→ The input
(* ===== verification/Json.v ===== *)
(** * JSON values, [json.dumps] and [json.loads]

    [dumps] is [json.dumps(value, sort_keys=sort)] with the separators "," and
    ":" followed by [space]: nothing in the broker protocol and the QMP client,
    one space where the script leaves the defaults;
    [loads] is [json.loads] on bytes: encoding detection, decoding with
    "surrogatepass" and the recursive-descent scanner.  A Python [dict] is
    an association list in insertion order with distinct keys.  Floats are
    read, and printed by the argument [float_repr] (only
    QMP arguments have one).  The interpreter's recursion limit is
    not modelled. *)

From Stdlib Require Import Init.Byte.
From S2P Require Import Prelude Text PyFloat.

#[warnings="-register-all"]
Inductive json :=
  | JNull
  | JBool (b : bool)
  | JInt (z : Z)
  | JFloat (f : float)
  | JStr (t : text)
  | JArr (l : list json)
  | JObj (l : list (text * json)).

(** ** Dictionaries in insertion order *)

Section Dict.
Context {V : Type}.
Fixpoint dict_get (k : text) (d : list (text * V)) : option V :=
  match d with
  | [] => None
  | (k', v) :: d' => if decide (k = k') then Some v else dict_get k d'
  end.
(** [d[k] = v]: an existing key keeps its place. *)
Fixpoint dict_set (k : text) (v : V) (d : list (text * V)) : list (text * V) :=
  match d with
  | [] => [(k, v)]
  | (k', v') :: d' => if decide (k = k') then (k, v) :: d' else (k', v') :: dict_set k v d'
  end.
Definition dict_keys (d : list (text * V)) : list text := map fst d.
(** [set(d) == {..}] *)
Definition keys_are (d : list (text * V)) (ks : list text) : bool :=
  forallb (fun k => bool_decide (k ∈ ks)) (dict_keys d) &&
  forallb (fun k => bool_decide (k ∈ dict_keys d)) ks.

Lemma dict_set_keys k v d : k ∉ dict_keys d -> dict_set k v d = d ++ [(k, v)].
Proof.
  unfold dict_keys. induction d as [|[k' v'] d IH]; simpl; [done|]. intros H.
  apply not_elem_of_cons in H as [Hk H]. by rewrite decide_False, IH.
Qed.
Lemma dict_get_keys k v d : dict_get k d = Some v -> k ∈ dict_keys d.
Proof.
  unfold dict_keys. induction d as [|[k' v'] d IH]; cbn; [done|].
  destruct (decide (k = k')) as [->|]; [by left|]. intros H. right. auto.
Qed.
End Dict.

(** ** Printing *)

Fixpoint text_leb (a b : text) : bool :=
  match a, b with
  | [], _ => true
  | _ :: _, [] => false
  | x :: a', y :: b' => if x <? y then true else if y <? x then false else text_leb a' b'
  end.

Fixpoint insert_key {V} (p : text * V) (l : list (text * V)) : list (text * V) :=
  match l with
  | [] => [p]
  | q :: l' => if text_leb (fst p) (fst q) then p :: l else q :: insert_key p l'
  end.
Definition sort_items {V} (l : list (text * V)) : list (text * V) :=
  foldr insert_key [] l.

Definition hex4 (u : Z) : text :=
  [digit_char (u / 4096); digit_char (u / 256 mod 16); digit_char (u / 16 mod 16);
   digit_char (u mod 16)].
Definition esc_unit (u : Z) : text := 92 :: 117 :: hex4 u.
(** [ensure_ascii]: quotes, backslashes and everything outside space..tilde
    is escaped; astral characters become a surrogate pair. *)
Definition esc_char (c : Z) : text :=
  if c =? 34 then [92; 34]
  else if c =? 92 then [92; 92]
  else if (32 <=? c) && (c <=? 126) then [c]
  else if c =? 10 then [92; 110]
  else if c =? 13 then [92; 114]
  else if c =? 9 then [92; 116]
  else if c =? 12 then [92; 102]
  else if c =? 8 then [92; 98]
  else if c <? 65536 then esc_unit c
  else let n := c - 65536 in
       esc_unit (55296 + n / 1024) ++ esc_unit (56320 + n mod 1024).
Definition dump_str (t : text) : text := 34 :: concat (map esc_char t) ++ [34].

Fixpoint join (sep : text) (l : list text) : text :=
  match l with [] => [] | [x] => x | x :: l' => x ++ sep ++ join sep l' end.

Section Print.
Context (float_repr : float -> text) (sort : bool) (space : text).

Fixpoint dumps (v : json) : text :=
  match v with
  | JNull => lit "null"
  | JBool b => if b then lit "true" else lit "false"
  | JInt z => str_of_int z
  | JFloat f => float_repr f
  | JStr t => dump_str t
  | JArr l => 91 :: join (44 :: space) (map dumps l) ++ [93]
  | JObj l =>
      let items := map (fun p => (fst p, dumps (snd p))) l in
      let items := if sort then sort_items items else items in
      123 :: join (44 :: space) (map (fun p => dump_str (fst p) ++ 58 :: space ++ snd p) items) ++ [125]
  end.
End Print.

→ Task description
Extract each entry in full, exactly as given.

→ Result of the task
(* ===== verification/Json.v ===== *)
(** * JSON values, [json.dumps] and [json.loads]

    [dumps] is [json.dumps(value, sort_keys=sort)] with the separators "," and
    ":" followed by [space]: nothing in the broker protocol and the QMP client,
    one space where the script leaves the defaults;
    [loads] is [json.loads] on bytes: encoding detection, decoding with
    "surrogatepass" and the recursive-descent scanner.  A Python [dict] is
    an association list in insertion order with distinct keys.  Floats are
    read, and printed by the argument [float_repr] (only
    QMP arguments have one).  The interpreter's recursion limit is
    not modelled. *)

From Stdlib Require Import Init.Byte.
From S2P Require Import Prelude Text PyFloat.

#[warnings="-register-all"]
Inductive json :=
  | JNull
  | JBool (b : bool)
  | JInt (z : Z)
  | JFloat (f : float)
  | JStr (t : text)
  | JArr (l : list json)
  | JObj (l : list (text * json)).

(** ** Dictionaries in insertion order *)

Section Dict.
Context {V : Type}.
Fixpoint dict_get (k : text) (d : list (text * V)) : option V :=
  match d with
  | [] => None
  | (k', v) :: d' => if decide (k = k') then Some v else dict_get k d'
  end.
(** [d[k] = v]: an existing key keeps its place. *)
Fixpoint dict_set (k : text) (v : V) (d : list (text * V)) : list (text * V) :=
  match d with
  | [] => [(k, v)]
  | (k', v') :: d' => if decide (k = k') then (k, v) :: d' else (k', v') :: dict_set k v d'
  end.
Definition dict_keys (d : list (text * V)) : list text := map fst d.
(** [set(d) == {..}] *)
Definition keys_are (d : list (text * V)) (ks : list text) : bool :=
  forallb (fun k => bool_decide (k ∈ ks)) (dict_keys d) &&
  forallb (fun k => bool_decide (k ∈ dict_keys d)) ks.

Lemma dict_set_keys k v d : k ∉ dict_keys d -> dict_set k v d = d ++ [(k, v)].
Proof.
  unfold dict_keys. induction d as [|[k' v'] d IH]; simpl; [done|]. intros H.
  apply not_elem_of_cons in H as [Hk H]. by rewrite decide_False, IH.
Qed.
Lemma dict_get_keys k v d : dict_get k d = Some v -> k ∈ dict_keys d.
Proof.
  unfold dict_keys. induction d as [|[k' v'] d IH]; cbn; [done|].
  destruct (decide (k = k')) as [->|]; [by left|]. intros H. right. auto.
Qed.
End Dict.

(** ** Printing *)

Fixpoint text_leb (a b : text) : bool :=
  match a, b with
  | [], _ => true
  | _ :: _, [] => false
  | x :: a', y :: b' => if x <? y then true else if y <? x then false else text_leb a' b'
  end.

Fixpoint insert_key {V} (p : text * V) (l : list (text * V)) : list (text * V) :=
  match l with
  | [] => [p]
  | q :: l' => if text_leb (fst p) (fst q) then p :: l else q :: insert_key p l'
  end.
Definition sort_items {V} (l : list (text * V)) : list (text * V) :=
  foldr insert_key [] l.

Definition hex4 (u : Z) : text :=
  [digit_char (u / 4096); digit_char (u / 256 mod 16); digit_char (u / 16 mod 16);
   digit_char (u mod 16)].
Definition esc_unit (u : Z) : text := 92 :: 117 :: hex4 u.
(** [ensure_ascii]: quotes, backslashes and everything outside space..tilde
    is escaped; astral characters become a surrogate pair. *)
Definition esc_char (c : Z) : text :=
  if c =? 34 then [92; 34]
  else if c =? 92 then [92; 92]
  else if (32 <=? c) && (c <=? 126) then [c]
  else if c =? 10 then [92; 110]
  else if c =? 13 then [92; 114]
  else if c =? 9 then [92; 116]
  else if c =? 12 then [92; 102]
  else if c =? 8 then [92; 98]
  else if c <? 65536 then esc_unit c
  else let n := c - 65536 in
       esc_unit (55296 + n / 1024) ++ esc_unit (56320 + n mod 1024).
Definition dump_str (t : text) : text := 34 :: concat (map esc_char t) ++ [34].

Fixpoint join (sep : text) (l : list text) : text :=
  match l with [] => [] | [x] => x | x :: l' => x ++ sep ++ join sep l' end.

Section Print.
Context (float_repr : float -> text) (sort : bool) (space : text).

Fixpoint dumps (v : json) : text :=
  match v with
  | JNull => lit "null"
  | JBool b => if b then lit "true" else lit "false"
  | JInt z => str_of_int z
  | JFloat f => float_repr f
  | JStr t => dump_str t
  | JArr l => 91 :: join (44 :: space) (map dumps l) ++ [93]
  | JObj l =>
      let items := map (fun p => (fst p, dumps (snd p))) l in
      let items := if sort then sort_items items else items in
      123 :: join (44 :: space) (map (fun p => dump_str (fst p) ++ 58 :: space ++ snd p) items) ++ [125]
  end.
End Print.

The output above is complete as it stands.